* Work task *
Please repeat, from the entries that follow, the lines from the one containing "decides (verify_accounts_task accs" through the one containing "(** C9. The" exactly, adding nothing.

(Collected data)
^^^^^^^^
Definition verdict (o : outcome Error unit) : option Verdict :=
  match o with Ok _ => Some (inl tt) | Err e => Some (inr e) | _ => None end.
(** The task gives the verdict of the computation, in polls that do not panic. *)
Definition decides (f : Verification) (o : outcome Error unit) : Prop :=
  forall v, verdict o = Some v -> (forall id, workable true id f) /\ forall v', returns f v' -> v' = v.
Lemma decides_ready (v : Verdict) o : verdict o = Some v -> decides (ready v) o.
Proof.
  intros Hv v' Hv'. rewrite Hv in Hv'. injection Hv' as <-. split; [intros id; apply workable_ready|].
  intros v' Hr. by inversion Hr as [? ? ? ? ? E|? ? ? ? ? ? E]; subst; injection E as _ ?.
Qed.
Lemma decides_yield f o : decides f o -> decides (await yield_now (fun _ => f)) o.
Proof.
  intros Hf v Hv. destruct (Hf v Hv) as [Hw Hr]. split; [intros id; by apply workable_yield|].
  intros v' Hv'. by apply Hr, returns_yield.
Qed.
Lemma decides_or_return {A} (o : outcome Error A) k (f : A -> outcome Error unit) :
  (forall x, o = Ok x -> decides (k x) (f x)) -> decides (or_return o k) (x ← o; f x).
Proof. destruct o; intros Hk; [by apply Hk|by apply decides_ready|done..]. Qed.
Lemma verify_scripts_decides accs checks : decides (verify_scripts_task accs checks) (verify_scripts accs checks).
Proof.
  induction checks as [|check checks IH]; cbn [verify_scripts_task verify_scripts]; [by apply decides_ready|].
  do 3 (apply decides_or_return; intros ? _). by apply decides_yield.
Qed.
Lemma verify_accounts_decides accs names proofs rest o : decides rest o ->
  decides (verify_accounts_task accs names proofs rest) (verify_accounts accs names proofs;; o).
Proof.
  intros Hr. revert names proofs; induction accs as [|policy accs IH]; intros [|name names] [|por proofs];
    cbn [verify_accounts_task verify_accounts]; try done.
  unfold guard_err. destruct (negb _); [by apply decides_ready|]. apply decides_yield. cbn [mbind outcome_mbind outcome_bind]. apply IH.
Qed.

(** C9. The verification that runs in the background between the events of the review decides as it
    would in order: whatever the other tasks do, after any number of rounds that the screens ran the
    handle gives the result of [verify_transaction]; and it can be dropped when the user refuses. *)
Theorem verification_in_background accs names proofs checks v (g g1 : Executor (list (Cell Verdict))) id k :
  verdict (verify_transaction accs names proofs checks) = Some v ->
  spawn_task (verification_task accs names proofs checks) g = (Ok id, g1) ->
  Forall (ExecutorSpec.good true (keep_cell id)) (tasks g) ->
  exists g2, rounds k g1 = (Ok tt, g2) /\ (exists fuel g3, take_handle fuel id g2 = (Ok v, g3)) /\
    exists g3, drop_handle 2 id g2 = (Ok tt, g3).
Proof.
  intros Hv Hs Hg. destruct (verify_accounts_decides accs names proofs _ _ (verify_scripts_decides accs checks) v Hv) as [Hw Hr].
  destruct (spawned_runs _ _ _ _ k Hs Hg (Hw id)) as (g2 & E & (fuel & v' & g3 & E3 & Hv' & _) & g4 & E4 & _).
  apply Hr in Hv' as ->. exists g2. split; [done|]. split; [by exists fuel, g3|by exists g4].
Qed.
End background.

(** ** A device *)

Import Demo.

(** The nonces of [text1], which has one screen: an account spends 61000, 60000 go out, the fee
    is 1000. *)
Lemma sign_authorized_witness : exists p accs warned pairs, parse text1 = Ok p /\ authorized p accs warned pairs /\
  shown device1 = screens_of p warned pairs /\ answers device = replicate (length (screens_of p warned pairs)) true ++ [true; true].
Proof.
  destruct (sign_authorized text1 device signed1 device1) as (p & accs & warned & pairs & H);
    [solve_bytes|by vm_compute|by vm_compute|exact run1|].
  exists p, accs, warned, pairs. exact H.
Defined.
Lemma musig_nonces_once_witness : musig_partial_sigs signed2 <> [] /\
  Forall (fun x => exists t, stored_session device1 = Some t /\ partial_of t x) (musig_partial_sigs signed2) /\
  forall raws t, Forall fits raws -> stored_session (serve raws device2) = Some t -> drawn_since (drawn device1) t.
Proof.
  destruct (musig_nonces_once text2 device1 signed2 device2) as [Hz|(_ & Hs & Hl)];
    [split; [solve_bytes|by vm_compute]|by vm_compute|exact run2|by destruct (nonzero_id text2)|].
  assert (musig_partial_sigs signed2 <> []) as Hne by done. split; [exact Hne|]. split; [exact Hs|exact (Hl Hne)].
Defined.
(** The verification of the account of [text1] and of a script of it, while the task of the review
    takes two rounds. *)
Definition demo_checks : list ScriptCheck :=
  [{| account_id := 0; check_is_change := false; check_address_index := 3; expected_script := script_at false 3; is_input := true |}].
Definition demo_verification : Verification := verification_task [policy] [Some name] [por_new (get_id policy name)] demo_checks.
Lemma verification_in_background_witness : exists g2,
  rounds 2 (snd (spawn_task demo_verification (mkExecutor [] []))) = (Ok tt, g2) /\
  exists fuel g3, take_handle fuel 0 g2 = (Ok (inl tt), g3).
Proof.
  destruct (verification_in_background [policy] [Some name] [por_new (get_id policy name)] demo_checks (inl tt) (mkExecutor [] [])
    (snd (spawn_task demo_verification (mkExecutor [] []))) 0 2) as (g2 & E & Ht & _);
    [by vm_compute|reflexivity|constructor|].
  exists g2. split; [exact E|exact Ht].
Defined.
^^^^^^^^
* Answer for this exercise *
  decides (verify_accounts_task accs names proofs rest) (verify_accounts accs names proofs;; o).
Proof.
  intros Hr. revert names proofs; induction accs as [|policy accs IH]; intros [|name names] [|por proofs];
    cbn [verify_accounts_task verify_accounts]; try done.
  unfold guard_err. destruct (negb _); [by apply decides_ready|]. apply decides_yield. cbn [mbind outcome_mbind outcome_bind]. apply IH.
Qed.

(** C9. The verification that runs in the background between the events of the review decides as it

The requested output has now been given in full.